Retos del T-MEC para el agro mexicano

El nuevo tratado de libre comercio entre Estados Unidos, México y Canadá, el T-MEC, inicia en un momento muy complejo, en el entorno de la pandemia del Covid-19, en medio de una contracción económica mundial e inmerso en un proceso electoral de la presidencia de los Estados Unidos y su crisis comercial con China.

Es la modernización del TLCAN, al cual se incorporaron 10 nuevos capítulos y se actualizaron 24. Dentro de los nuevos capítulos están aduanas y facilitación comercial, comercio digital, anexos sectoriales, laboral, medio ambiente, pequeñas y medianas empresas, anticorrupción, competitividad, buenas prácticas regulatorias y política macroeconómica.

El principal atributo del T-MEC es la certeza jurídica y la existencia de reglas claras. El libre comercio ha permitido aprovechar las ventajas comparativas de los miembros de la región: granos, algunos cárnicos versus frutas, hortalizas, ciertos productos agroindustriales y también cárnicos. Lo que se maneja como un mercado complementario, en donde exportamos lo que ellos necesitan e importamos productos en donde nuestro país es deficitario; sin duda, el mayor beneficio de la apertura comercial lo es el consumidor.

Existen algunos retos que pudieran imponer barreras o restricciones a las exportaciones agroalimentarias mexicanas, sobre todo en materia laboral en donde se contempla el trabajo forzoso y el trabajo infantil; ya hay señalamientos que en algunos productos y regiones de nuestro país se llevan a cabo este tipo de prácticas, para ello y con el objetivo de prevenir afectaciones, se ha formado un grupo de trabajo en donde participan la Secretaría del Trabajo y Previsión Social, Secretaría de Agricultura y Desarrollo Rural, Secretaría de Economía y el Consejo Nacional Agropecuario, están trabajando para dar a conocer a las empresas del sector agroalimentario las condiciones y el cumplimiento de las obligaciones en materia laboral; asimismo, implementando un mecanismo de autoevaluación denominado Estándar DEAR T-MEC que permitirá a las empresas poder realizar un diagnóstico de su situación con el fin de evitar problemas subsecuentes.

Existe una amenaza también para el sector mexicano exportador de alimentos a Estados Unidos que pretende imponer un esquema de estacionalidad que por ciertos periodos de tiempo impidan o establezcan alguna medida para que no afecten a sus productores nacionales, principalmente de Florida y Georgia, esto va totalmente en contra de lo establecido en el nuevo tratado y viola las reglas establecidas en la Organización Mundial de Comercio.

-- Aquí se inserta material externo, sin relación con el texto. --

(** All identifiers of the program begin with the same five characters, so that
    the items of two sessions can have one id. *)
Example item_ids_collide :
  map ny_item_id (get_needs_you_items (Some "bob")
    (set_sessions (fun _ => [session "sess_abc123" "peer_review"; session "sess_abc987" "peer_review"]) no_tables))
  = ["ny-sess_abc"; "ny-sess_abc"].
Proof. vm_compute. reflexivity. Qed.

(** A rejected signature is in the audit log alone. *)
Example rejection_not_in_queue :
  let t := db (@write_audit_event demo_env "key" "security_rejection" "bad signature" (Some "s1") (Some "eve") None
                 (Some "s1") demo_node).2 in
  length (audit_events t) = 1 /\ get_needs_you_items (Some "bob") t = [].
Proof. vm_compute. split; reflexivity. Qed.
End ProjectionDemo.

Al respecto se ha realizado un trabajo conjunto y coordinado con el Gobierno Federal, el propio Presidente de la República, Lic. Andres Manuel Lopez Obrador, señaló y se comprometió en la Asamblea del Consejo Nacional Agropecuario celebrada a finales de febrero de este año, que en caso de que Estados Unidos cometa una injusticia y una medida arbitraria el Gobierno de México apoyará a los productores nacionales; a su vez el Senado de la República a través de la Comisión Especial de Seguimiento a la Implementación del T-MEC encabezada por la Senadora Claudia Ruiz Massieu y la Comisión de Agricultura, Ganadería, Pesca y Desarrollo Rural que preside el Senador José Narro Céspedes, han ofrecido todo el apoyo para evitar daños a los productores nacionales, de igual manera la Secretaría de Economía, a través de la Subsecretaria Dra. Luz Maria de la Mora ha señalado que el Gobierno de México actuará de manera firme ante cualquier medida unilateral no contemplada en el propio tratado; así también el Dr. Miguel García Winder, Subsecretario de la SADER ha señalado que el T-MEC es un instrumento que establece reglas claras, que bien aprovechado, beneficiará a los productores mexicanos.

El nuevo tratado representa nuevos retos para el sector agroalimentario nacional, sin duda la experiencia de 26 años del TLCAN ha generado empresas y productores más competitivos, inmersos en procesos eficientes y sustentables de producción, así como en procesos de certificaciones de calidad, inocuidad y de responsabilidad social, este tratado modernizado permitirá fortalecer y consolidar esta relación comercial en beneficio de toda la región y de todos los que habitamos en ella. (LUIS FERNANDO HARO. EL SOL DE MÉXICO.)